Juvé & Camps adelanta la vendimia a julio por primera vez y estrena la recolección nocturna
Juvé & Camps ha iniciado la vendimia de 2026 en su finca de Espiells con dos hitos inéditos en la historia de la bodega: la cosecha comienza por primera vez en el mes de julio y parte de la recolección se realizará durante la noche. El adelanto responde a la evolución climática de la campaña y a las elevadas temperaturas registradas en las últimas semanas, que han acelerado la maduración de las primeras parcelas.
La bodega ha decidido trasladar el inicio de la vendimia a las horas nocturnas para evitar las temperaturas más elevadas del día y preservar la calidad de la uva desde el momento de su recogida. Esta medida permite mantener el fruto a una temperatura más baja durante el transporte hasta la bodega, reduciendo el riesgo de oxidación y favoreciendo la conservación de su potencial aromático, su frescura y su acidez natural. Además, mejora las condiciones de trabajo del equipo de vendimia.
La campaña arranca con unas perspectivas especialmente favorables gracias a las lluvias registradas durante el invierno y la primavera, que han acumulado 630 l/m² y han permitido recuperar las reservas hídricas del suelo tras varios años de sequía. Según la bodega, este escenario ha favorecido un desarrollo equilibrado del viñedo y una maduración homogénea de la uva.
Los controles realizados antes del inicio de la cosecha muestran un excelente estado sanitario del fruto y una buena conservación de la acidez natural. Juvé & Camps prevé recolectar alrededor de 1.000.000 de kilos de uva procedente de sus viñedos, con un rendimiento medio estimado de 5.500 kg/ha, aunque la cifra definitiva dependerá de la evolución meteorológica de las próximas semanas.
“Las lluvias del invierno han devuelto equilibrio a los suelos y han permitido que las cepas lleguen a la maduración con una disponibilidad hídrica muy distinta a la de los últimos años. La uva está sana y homogénea; ahora el reto es interpretar cada parcela y recogerla en su punto exacto, sin dejarnos condicionar por la precocidad general de la añada”, explica Pep Jiménez, director de viticultura de Juvé & Camps.
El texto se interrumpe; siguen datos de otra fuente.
(** X9 at the second order of the level 2 of [restingBook]. *)
Lemma CancelOrder_removes_first_witness :
  ∃ rt' e', CancelOrder (fst restingBook) (snd restingBook) 3 = Some (rt', e') ∧
            cancelled (fst restingBook) (snd restingBook) 3 rt' e'.
Proof.
  destruct (CancelOrder (fst restingBook) (snd restingBook) 3) as [[rt' e'] |] eqn:Hrun.
  - exists rt', e'. split; [done |].
    exact (CancelOrder_removes_first _ _ _ _ _ _ _ Hrun).
  - vm_compute in Hrun. discriminate.
Defined.

(** X10.  On every book there is, [Engine.GetMarketBook] returns, with one
    level for each price of each half, in the order of the prices, emptied
    levels included; a level carries the number of orders of its queue and a
    total size that is, as a number, the sum of what remains of them. *)
Theorem GetMarketBook_levels rt e : Reachable e → book_viewed rt e.
Proof.
  intros Hr. destruct (Reachable_book e Hr) as [Hi _]. unfold book_viewed, GetMarketBook.
  destruct (priceLevels_spec BackSide rt e (backPrices e)) as (back & -> & Hback).
  { intros p Hp. destruct (Hi BackSide p Hp) as (q & Hq & _). eauto. }
  destruct (priceLevels_spec LaySide rt e (layPrices e)) as (lay & -> & Hlay).
  { intros p Hp. destruct (Hi LaySide p Hp) as (q & Hq & _). eauto. }
  eexists. split; [done |]. done.
Qed.

(** X10 at [restingBook]. *)
Lemma GetMarketBook_levels_witness :
  Reachable (snd restingBook) ∧ book_viewed (fst restingBook) (snd restingBook).
Proof.
  split; [apply Reachable_restingBook |].
  apply (GetMarketBook_levels (fst restingBook) (snd restingBook)), Reachable_restingBook.
Defined.

(** X11.  The book is never left crossed.  On every book made by placing
    orders that do not rest on the other side already and by cancelling,
    whatever the callers write to the store in between, the price of a back
    level where an order rests is below the price of every lay level where
    an order rests: an order that could be matched is matched before it, or
    what remains of it, rests. *)
Theorem book_stays_uncrossed e : Orderly e → uncrossed e.
Proof.
  induction 1 as [m s | rt e order rt' e' ms Ho IH Hnot Hrun
                 | backKeys layKeys rt e orderID rt' e' Ho IH Hrun].
  - intros kb qb kl ql Hqb. simpl in Hqb. by rewrite lookup_empty in Hqb.
  - pose proof (Orderly_Reachable e Ho) as Hr.
    destruct (Reachable_book e Hr) as [Hi Hs].
    pose proof (Reachable_keyed e Hr) as Hk.
    unfold PlaceOrder, ownSide in *.
    destruct (String.eqb _ _); by eapply placeOrder_uncrossed.
  - eapply shrinks_uncrossed; [| exact IH]. by eapply CancelOrderIn_shrinks.
Qed.

(** X11 at [restingBook], where a back order rests below the lay orders. *)
Lemma book_stays_uncrossed_witness :
  Orderly (snd restingBook) ∧ uncrossed (snd restingBook).
Proof.
  split; [apply Orderly_restingBook |].
  apply (book_stays_uncrossed (snd restingBook)), Orderly_restingBook.
Defined.

(** ** The service, the repositories and the handler *)

(** *** The service: what a failed call leaves *)

Section AtomicFacts.
Variable sha256_hex : RequestJSON -> string.

Lemma tx_Exec_db op f w : db (snd (tx_Exec op f w)) = db w.
Proof.
  unfold tx_Exec. destruct (tx w); [| done].
  destruct (faults w op); [done |]. by destruct (f d).
Qed.

Lemma initOrder_db w o : db (snd (initOrder w o)) = db w.
Proof. unfold initOrder. by destruct (N.eqb _ _). Qed.

Lemma orderRepo_Create_db w o : db (snd (orderRepo_Create w o)) = db w.
Proof.
  unfold orderRepo_Create.
  pose proof (initOrder_db (call OpOrderCreate w) o) as Hi.
  destruct (initOrder (call OpOrderCreate w) o) as [o1 w1]; simpl in Hi.
  pose proof (tx_Exec_db OpOrderCreate
    (fun t => match orders_table t !! Order.ID o1 with
              | Some _ => Err ErrUniqueViolation
              | None =>
                  if keyTaken (uniqueKey w1) t (Order.IdempotencyKey o1)
                  then Err ErrUniqueViolation
                  else Ok (set_orders_table
                             (<[Order.ID o1 := insertedRow o1]> (orders_table t)) t)
              end) w1) as He.
  destruct (tx_Exec _ _ w1) as [[[] | e] w2]; simpl in *; [congruence |].
  destruct e; simpl; congruence.
Qed.

Lemma outboxRepo_Create_db w ev : db (snd (outboxRepo_Create w ev)) = db w.
Proof.
  unfold outboxRepo_Create.
  destruct (N.eqb _ _); simpl;
    match goal with |- context [tx_Exec ?op ?f ?w0] =>
      pose proof (tx_Exec_db op f w0) as He; destruct (tx_Exec op f w0) as [[[] | e] w2]
    end; simpl in *; congruence.
Qed.

Lemma StoreInTransaction_db w key h data ttl :
  db (snd (idempotencyRepo_StoreInTransaction w key h data ttl)) = db w.
Proof.
  unfold idempotencyRepo_StoreInTransaction.
  match goal with |- context [tx_Exec ?op ?f ?w0] =>
    pose proof (tx_Exec_db op f w0) as He; destruct (tx_Exec op f w0) as [[[] | e] w2]
  end; simpl in *; congruence.
Qed.

Lemma GetByIDForUpdate_db w id : db (snd (orderRepo_GetByIDForUpdate w id)) = db w.
Proof.
  unfold orderRepo_GetByIDForUpdate. simpl. destruct (tx w); [| done].
  destruct (faults w _); [done |]. by destruct (_ !! _).
Qed.
(* ===== verification/_CoqProject ===== *)
-Q . S2P
Prelude.v
Errors.v
Logic.v
GoLib.v
Codecs.v
Types.v
Validation.v
Identifiers.v
MemoryState.v
MemoryIdempotency.v
MemoryNamespace.v
MemoryUploads.v
MemoryGovernance.v
MemoryGroups.v
MemoryStorage.v
Ports.v
Service.v
ServiceNamespace.v
ServiceUploads.v
ServiceGovernance.v
MaintenanceLoop.v
WorldLogic.v
MemoryFrame.v
Tree.v
TreeInvariant.v
TreeOperations.v
TreeRecycle.v
Members.v
MemorySteps.v
Sessions.v
Demo.v
NamespaceProperties.v
UploadProperties.v
GovernanceProperties.v
Paging.v
ValueProperties.v
IdempotencyProperties.v
StagingBundle.v
Staging.v
StagingTrace.v
StagingSteps.v
StagingProperties.v
Auth.v
OIDC.v
AuthProperties.v
ServerWire.v
ServerAPI.v
Server.v
ServerProperties.v
AuditProperties.v
S3Store.v
S3Properties.v
ConfigText.v
Config.v
ConfigProperties.v
Recovery.v
RecoveryProperties.v
PgCore.v
PgSchema.v
PgRepository.v
PgIdempotency.v
PgNamespace.v
PgUploads.v
PgMaintenance.v
PgGovernance.v
PgGroups.v
PgLogic.v
PgWrites.v
PgMethods.v
PgConstraints.v
PgTree.v
PgRefinement.v
PgInvariant.v
PgAtomic.v
PgOwners.v
PgSessions.v
PgAccess.v
PgProperties.v
PgOperations.v
ReleaseChecks.v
La vendimia será completamente manual y movilizará a cerca de un centenar de personas durante las próximas semanas. Los racimos se seleccionarán directamente en el viñedo antes de su traslado a la bodega, donde pasarán un nuevo control analítico y visual antes de iniciar el proceso de vinificación.
La campaña comienza con las variedades Pinot Noir y Chardonnay, destinadas principalmente a la elaboración de los vinos base para espumosos de largas crianzas. Posteriormente se incorporarán el Macabeo, el Xarel·lo y la Parellada, así como las variedades destinadas a los vinos tranquilos. Cada parcela se cosechará de forma independiente en función de su grado de maduración, variedad, orientación, altitud y características del suelo.
“Las primeras muestras presentan una combinación muy prometedora de frescura, madurez y acidez natural. Esperamos vinos base precisos, con tensión, expresión aromática y recorrido para afrontar las largas crianzas que definen el estilo de Juvé & Camps. Todo apunta a una añada equilibrada, con identidad y con las condiciones necesarias para elaborar espumosos brut nature de gran profundidad”, señala Laura Tragant, directora técnica de la bodega.